Modelling in vivo tumour development

Our model identified a network organized around three main hubs (NFE2L2, ERBB2 and HSPB1) (Figure 7B). NFE2L2 (Nuclear factor E2 p45-related factor 2; commonly called Nrf2) is a transcription factor that binds to the cis-regulatory, antioxidant response element and transcriptionally up-regulate an environmental stress response program [28]. Nrf2 is critical for protection against a wide range of inflammatory conditions, hyperoxia, fibrosis, hepatotoxicity, carcinogenesis, neurodegeneration, cardiovascular disease and aging [29]. Inactivation of Nrf2 in some cancers, promote tumorigenicity and resistance to an array of chemotherapeutic compounds [30]. The biological role of Nrf2 as a master regulator of a crucial response is fully reflected in our model that identifies Nrf2 as the most upstream network node with the highest number of connections. Note that without the application of the MOO methodology this network feature was not inferred (Figure 7A).
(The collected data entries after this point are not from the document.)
(** ** [linux/dvb/video.h] *)

Module Dvb_video.
Definition structs_video_format_t : list (string * cty) :=
  let video_format_t := enum in
  [
  ("video_format_t", video_format_t);
  ("video_system_t", enum);
  ("video_displayformat_t", enum);
  ("video_size_t", Struct [("w", int); ("h", int); ("aspect_ratio", video_format_t)]);
  ("video_stream_source_t", enum);
  ("video_play_state_t", enum)].
Definition video_format_t : cty := type_in structs_video_format_t "video_format_t".
Definition video_displayformat_t : cty := type_in structs_video_format_t "video_displayformat_t".
Definition video_size_t : cty := type_in structs_video_format_t "video_size_t".
Definition video_stream_source_t : cty := type_in structs_video_format_t "video_stream_source_t".
Definition video_play_state_t : cty := type_in structs_video_format_t "video_play_state_t".
Definition video_command : cty :=
  Struct [("cmd", __u32); ("flags", __u32); ("", Union [("stop", Struct [("pts", __u64)]);
   ("play", Struct [("speed", __s32); ("format", __u32)]);
   ("raw", Struct [("data", Arr 16 __u32)])])].
Definition structs_video_event : list (string * cty) :=
  [
  ("video_event", Struct [("type", __s32); ("timestamp", __kernel_time_t);
   ("u", Union [("size", video_size_t); ("frame_rate", uint); ("vsync_field", uchar)])]);
  ("video_status", Struct [("video_blank", int); ("play_state", video_play_state_t);
   ("stream_source", video_stream_source_t); ("video_format", video_format_t);
   ("display_format", video_displayformat_t)]);
  ("video_still_picture", Struct [("iFrame", ptr); ("size", __s32)])].
Definition video_event : cty := type_in structs_video_event "video_event".
Definition video_status : cty := type_in structs_video_event "video_status".
Definition video_still_picture : cty := type_in structs_video_event "video_still_picture".
Definition video_highlight : cty :=
  Struct [("active", int); ("contrast1", __u8); ("contrast2", __u8); ("color1", __u8);
   ("color2", __u8); ("ypos", __u32); ("xpos", __u32)].
Definition video_highlight_t : cty := video_highlight.
Definition video_spu : cty := Struct [("active", int); ("stream_id", int)].
Definition structs_video_spu_t : list (string * cty) :=
  [
  ("video_spu_t", video_spu);
  ("video_spu_palette", Struct [("length", int); ("palette", ptr)])].
Definition video_spu_t : cty := type_in structs_video_spu_t "video_spu_t".
Definition video_spu_palette : cty := type_in structs_video_spu_t "video_spu_palette".
Definition structs_video_spu_palette_t : list (string * cty) :=
  [
  ("video_spu_palette_t", video_spu_palette);
  ("video_navi_pack", Struct [("length", int); ("data", Arr 1024 __u8)])].
Definition video_spu_palette_t : cty := type_in structs_video_spu_palette_t "video_spu_palette_t".
Definition video_navi_pack : cty := type_in structs_video_spu_palette_t "video_navi_pack".
Definition structs_video_navi_pack_t : list (string * cty) :=
  [
  ("video_navi_pack_t", video_navi_pack);
  ("video_attributes_t", __u16)].
Definition video_navi_pack_t : cty := type_in structs_video_navi_pack_t "video_navi_pack_t".
Definition dvb_video_types : list (string * cty) :=
  (structs_video_format_t ++ [("video_command", video_command)] ++ structs_video_event ++
   [("video_highlight", video_highlight); ("video_highlight_t", video_highlight_t);
   ("video_spu", video_spu)] ++ structs_video_spu_t ++ structs_video_spu_palette_t ++
   structs_video_navi_pack_t)%list.
Definition dvb_video_ioctls_1 : list command := [
  _IO "VIDEO_STOP" (chr "o") 21;
  _IO "VIDEO_PLAY" (chr "o") 22;
  _IO "VIDEO_FREEZE" (chr "o") 23;
  _IO "VIDEO_CONTINUE" (chr "o") 24;
  _IO "VIDEO_SELECT_SOURCE" (chr "o") 25;
  _IO "VIDEO_SET_BLANK" (chr "o") 26;
  _IOR "VIDEO_GET_STATUS" (chr "o") 27 video_status;
  _IOR "VIDEO_GET_EVENT" (chr "o") 28 video_event;
  _IO "VIDEO_SET_DISPLAY_FORMAT" (chr "o") 29;
  _IOW "VIDEO_STILLPICTURE" (chr "o") 30 video_still_picture;
  _IO "VIDEO_FAST_FORWARD" (chr "o") 31;
  _IO "VIDEO_SLOWMOTION" (chr "o") 32;
  _IOR "VIDEO_GET_CAPABILITIES" (chr "o") 33 uint;
  _IO "VIDEO_CLEAR_BUFFER" (chr "o") 34;
  _IO "VIDEO_SET_ID" (chr "o") 35;
  _IO "VIDEO_SET_STREAMTYPE" (chr "o") 36;
  _IO "VIDEO_SET_FORMAT" (chr "o") 37;
  _IO "VIDEO_SET_SYSTEM" (chr "o") 38;
  _IOW "VIDEO_SET_HIGHLIGHT" (chr "o") 39 video_highlight_t;
  _IOW "VIDEO_SET_SPU" (chr "o") 50 video_spu_t;
  _IOW "VIDEO_SET_SPU_PALETTE" (chr "o") 51 video_spu_palette_t;
  _IOR "VIDEO_GET_NAVI" (chr "o") 52 video_navi_pack_t;
  _IO "VIDEO_SET_ATTRIBUTES" (chr "o") 53;
  _IOR "VIDEO_GET_SIZE" (chr "o") 55 video_size_t;
  _IOR "VIDEO_GET_FRAME_RATE" (chr "o") 56 uint].
Definition dvb_video_ioctls_2 : list command := [
  _IOR "VIDEO_GET_PTS" (chr "o") 57 __u64;
  _IOR "VIDEO_GET_FRAME_COUNT" (chr "o") 58 __u64;
  _IOWR "VIDEO_COMMAND" (chr "o") 59 video_command;
  _IOWR "VIDEO_TRY_COMMAND" (chr "o") 60 video_command].
Definition dvb_video_ioctls : list command :=
  (dvb_video_ioctls_1 ++ dvb_video_ioctls_2)%list.
End Dvb_video.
The other network hubs are also known important signalling factors. ERBB2 is a gene that encode for a member of the epidermal growth factor (EGF) receptor family of receptor tyrosine kinases. This protein has no ligand-binding domain but it does bind tightly to other ligand-bound EGF receptor family members enhancing kinase-mediated activation of downstream signaling pathways. HSPB1has a cytoprotective function and support of cell survival under stress conditions. This gene is also involved in the apoptotic signalling pathway and interacts with actin and intermediate filaments to protect actin filaments from fragmentation. It also preserves the focal contacts fixed at the cell membrane. These observations support the hypothesis that Nrf2 sits high in the hierarchy of events leading to the development of a fully vascularized tumour.

Reverse engineering an E coli acid response network

Both single objective (SOO) and multiobjective (MOO) optimization methods were applied to investigate regulatory networks representative of E. coli acid adaptation. In order to test the full potential of the NIMOO methodology, we used both time-course and gene-inactivation experiments.

The networks identified using either the time course data (SOO procedure) or the combination of time course and gene KO profiles (MOO procedure) are represented in Figure 7C and 7F respectively. In order to validate the model, we have compared our results with the gene interactions known in literature or extracted from the REGULON DB database [31].

The SOO method identified a number of gene connections that were known to play a role in acid adaptation. These included the interaction between two of the glutamate-dependent acid-stress response genes gadW and gadX [32]. However, in this model the directions of the gene interactions are mostly incorrect and not representative of the known E. coli acid response mechanisms. For example, the coding glutamate decarboxylase gene gadB is unlikely to be involved in the modulation of the two-component system PhoP/PhoQ.

On the contrary, the gene regulatory network derived from the application of the MOO procedure (Figure 7D) includes several gene interactions known to be important in acid adaptation.

A key interaction involved the two-component system PhoP/PhoQ [33]. This complex is a known upstream regulator of acid adaptation. The model we developed (Figure 7C) reflects the upstream regulatory role of this complex and correctly predicted its influence in the regulation of the acid resistance genes gadW and hdeA [34]. The network also shows the known negative interaction between gadX and gadW [32] and the inhibition of the crp gene by fis [35, 36]. Another validated interaction found by the MOO procedure is represented by the link between the histone-like protein hns and cadA [37]. Our model shows that hns may activate the expression of cadA. The connection is consistent with the literature, however, in GNB7145K hns mutants Shi et al. [37] have shown that hns acts as a repressor.

Some of the interactions in the network represent potentially novel regulatory mechanisms in E. coli response to acid stress. An example is the hypothesis that phoP may be involved in the activation of narX, a nitrite/nitrate sensor protein. This is a gene that is part of a two-component system regulating a component of anaerobic metabolism, which is a function known to be regulated during acid response [38].

Discussion

In this paper we presented the gene regulatory network inference method "Network Inference with Multi Objective Optimization" (NIMOO).

When tested on simulated and "real world" datasets, NIMOO performs well even if incomplete data are available. The main feature of this methodology is that it can be used to develop dynamical models of gene regulatory networks integrating multiple data sources and combining any existing network inference methodology to identifying the network topology.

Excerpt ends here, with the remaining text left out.